RNA-Seq using two populations reveals genes and alleles controlling wood traits and growth in Eucalyptus nitens.

  • Saravanan Thavamanikumar,
  • Simon Southerton,
  • Bala Thumma

DOI
https://doi.org/10.1371/journal.pone.0101104
Journal volume & issue
Vol. 9, no. 6
p. e101104

Abstract

Read online

Eucalyptus nitens is a perennial forest tree species grown mainly for kraft pulp production in many parts of the world. Kraft pulp yield (KPY) is a key determinant of plantation profitability and increasing the KPY of trees grown in plantations is a major breeding objective. To speed up the breeding process, molecular markers that can predict KPY are desirable. To achieve this goal, we carried out RNA-Seq studies on trees at extremes of KPY in two different trials to identify genes and alleles whose expression correlated with KPY. KPY is positively correlated with growth measured as diameter at breast height (DBH) in both trials.

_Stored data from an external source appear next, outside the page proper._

(* ===== verification/Wakeups.v ===== *)
(** * Whom a packet wakes up

    [read_packet] signals a reader only for a reply or error of the reader's own
    request.  A packet also ends the requests before its own; the threads that wait
    for those are not told. *)
From S2P Require Import Prelude Effects Seq XcbMap State In InFrame InFacts InSafety Demux Conn.
From S2P Require Import Out OutFacts Request RequestFacts Pending Mailbox MailboxProps Sample.
From stdpp Require Import functions list.
#[local] Open Scope Z_scope.

Lemma find_reader_some l read r :
  find_reader l read = Some r →
  r ∈ l ∧ XCB_SEQUENCE_COMPARE_32 (reader_request r) Z.eqb read = true.
Proof.
  induction l as [|r' l IH]; [done|]. cbn [find_reader].
  destruct (XCB_SEQUENCE_COMPARE_32 (reader_request r') Z.leb read); [|done].
  destruct (XCB_SEQUENCE_COMPARE_32 (reader_request r') Z.eqb read) eqn:E.
  - intros [= <-]. by split; [left|].
  - intros [Hr ?]%IH. by split; [right|].
Qed.

Section Wakeups.
Context `{Host} `{XProto}.

(** The wakeups of a packet for [s] leave a reader of another request alone. *)
Lemma wakes_other lo (i : xcb_in) d r s x :
  request_read i = s → reader_request r = u32 x → lo <= x <= s → x ≠ s → 0 <= lo → s < 2 ^ 63 →
  s - lo < 2 ^ 31 → NoDup (reader_id <$> readers i) → r ∈ readers i →
  (Signal (ReaderCond (reader_id r)) ∉ wakes d i) ∧ (Broadcast (ReaderCond (reader_id r)) ∉ wakes d i).
Proof.
  intros Hs Hr Hx Hne Hlo H63 Hw Hnd Hin. destruct d; cbn [wakes]; [set_solver| |set_solver].
  destruct (find_reader (readers i) (request_read i)) as [r'|] eqn:E; [|set_solver].
  apply find_reader_some in E as [Hin' Hc]. split; [|set_solver].
  intros [= Hid]%list_elem_of_singleton. assert (r' = r) as ->.
  { apply list_elem_of_lookup in Hin as [n Hn], Hin' as [n' Hn'].
    assert (n = n') as <-; [|congruence].
    eapply (NoDup_lookup _ n n' (reader_id r) Hnd); rewrite list_lookup_fmap; [by rewrite Hn|].
    by rewrite Hn', Hid. }
  rewrite Hr, Hs, compare_32_counter in Hc by lia. lia.
Qed.

(** C34. A thread that waits for the end of a request is not told of it.  A reader
    waits for request [x], of which nothing has arrived, and a complete packet of a
    later request [s] is read.  Then no more can come for [x]: asked again,
    [poll_for_reply] would answer "none" at once.  But the reader is still in the
    list, and [read_packet] has neither signalled nor broadcast its condition. *)
Theorem finished_reader_sleeps lo w m s r x e w' :
  Rel lo w m → front_complete w → answers (front_header w) (w_in w) s → s <= out_request (w_out w) →
  (response_type (front_header w) = XCB_ERROR ∨ response_type (front_header w) = XCB_REPLY →
   request_completed (w_in w) < s) →
  NoDup (reader_id <$> readers (w_in w)) → r ∈ readers (w_in w) →
  reader_request r = u32 x → u32 x ≠ 0 → lo <= x < s →
  poll_for_reply (u32 x) e w = Ret None w →
  read_packet w = Ret true w' →
  (∃ w'', poll_for_reply (u32 x) e w' = Ret (Some (None, None)) w'') ∧ r ∈ readers (w_in w') ∧
  ∃ ss, os_signals (w_os w') = os_signals (w_os w) ++ ss ∧
    (Signal (ReaderCond (reader_id r)) ∉ ss) ∧ (Broadcast (ReaderCond (reader_id r)) ∉ ss).
Proof.
  intros Hr Hc Ha Hs Hsane Hnd Hin Hrx Hz Hx Hp E.
  pose proof (rel_sim _ _ _ Hr) as Hsim. pose proof (sim_window _ _ _ Hsim).
  destruct (rel_window _ _ _ Hr) as (Hw1 & Hw2 & Hw3).
  destruct (front_pending lo w m s Hr Ha Hs) as (Hread & _).
  destruct (step_got lo w m s w' Hr Hc Ha Hs Hsane E) as (Hms & _ & _ & Hr').
  pose proof (sequence_effect_keeps true (front_header w) (w_in w)) as (_ & _ & Hrd & _).
  fold (front_state w) in Hrd. pose proof (rel_oom _ _ _ Hr) as Hoom.
  destruct (step_polled lo w m x e None w Hr Hz ltac:(lia) Hp) as [Hm _].
  split; [|split].
  - assert (out_request (w_out w') = out_request (w_out w)) as Ho.
    { rewrite read_packet_front in E by done. by injection E as <-. }
    destruct (resp_poll _ _ (rel_responsive lo w' _ Hr') x e Hz ltac:(lia)) as (a & w'' & Ep).
    exists w''. destruct (step_polled lo w' _ x e a w'' Hr' Hz ltac:(lia) Ep) as [-> _].
    rewrite Ep. f_equal. unfold mb_answer in *. unfold mb_got. cbn [mb_replies mb_read mb_completed].
    destruct (mb_replies m x) eqn:Eq; [|done]. unfold demux_packet.
    destruct (route _ _); cbn [d_replies d_read]; rewrite ?fn_lookup_insert_ne by lia; rewrite Eq;
      by destruct (Z.ltb_spec x s); [|lia].
  - rewrite read_packet_front in E by done. injection E as <-. cbn [w_in set_w_in with_signals set_w_os].
    by destruct (front_destination w); cbn [store readers set_current_reply set_events set_in_queue]; rewrite Hrd.
  - rewrite read_packet_front in E by done. injection E as <-.
    exists (wakes (front_destination w) (front_state w)). split; [done|].
    apply (wakes_other lo _ _ _ s x); rewrite ?Hrd; try done; lia.
Qed.
End Wakeups.

(** ** The hypotheses can hold *)

Section Witnesses.
#[local] Existing Instances sample_host sample_proto.

(** Requests 1 and 2 have been sent; a thread waits for the error of request 1, of
    which there is none, and the reply to request 2 is in the queue. *)
Definition waiting_reader : reader := Reader 1 0.

Definition waiting_world : world :=
  sample_world (set_readers [waiting_reader]
      (set_request_expected 2 (sample_in (sample_packet XCB_REPLY 2 0))))
    (sample_out [] 2 2) (sample_os [] [] []).

Definition waiting_after : world := final waiting_world (read_packet waiting_world).

Lemma waiting_rel : Rel 0 waiting_world (Mailbox 2 0 0 (λ _, []) [] ∅).
Proof.
  split; try done.
  - by apply (sample_sim (w_in waiting_world)).
  - apply pending_wf_nil.
  - intros s b Hb. by apply not_elem_of_nil in Hb.
Qed.

Lemma finished_reader_sleeps_witness :
  (∃ w'', poll_for_reply (u32 1) true waiting_after = Ret (Some (None, None)) w'') ∧
  waiting_reader ∈ readers (w_in waiting_after) ∧
  ∃ ss, os_signals (w_os waiting_after) = os_signals (w_os waiting_world) ++ ss ∧
    (Signal (ReaderCond 0) ∉ ss) ∧ (Broadcast (ReaderCond 0) ∉ ss).
Proof.
  apply (finished_reader_sleeps 0 waiting_world (Mailbox 2 0 0 (λ _, []) [] ∅) 2 waiting_reader 1 true
    waiting_after waiting_rel).
  - split_and!; vm_compute; first [discriminate|reflexivity].
  - vm_compute. split; [split; [discriminate|reflexivity]|reflexivity].
  - vm_compute. discriminate.
  - intros _. reflexivity.
  - apply NoDup_singleton.
  - by left.
  - reflexivity.
  - discriminate.
  - lia.
  - vm_compute. reflexivity.
  - vm_compute. reflexivity.
Defined.
End Witnesses.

In total, six RNA bulks from two treatments were sequenced on an Illumina HiSeq platform. At 5% false discovery rate level, 3953 transcripts showed differential expression in the same direction in both trials; 2551 (65%) were down-regulated and 1402 (35%) were up-regulated in low KPY samples. The genes up-regulated in low KPY trees were largely involved in biotic and abiotic stress response reflecting the low growth among low KPY trees. Genes down-regulated in low KPY trees mainly belonged to gene categories involved in wood formation and growth. Differential allelic expression was observed in 2103 SNPs (in 1068 genes) and of these 640 SNPs (30%) occurred in 313 unique genes that were also differentially expressed. These SNPs may represent the cis-acting regulatory variants that influence total gene expression. In addition we also identified 196 genes which had Ka/Ks ratios greater than 1.5, suggesting that these genes are under positive selection. Candidate genes and alleles identified in this study will provide a valuable resource for future association studies aimed at identifying molecular markers for KPY and growth.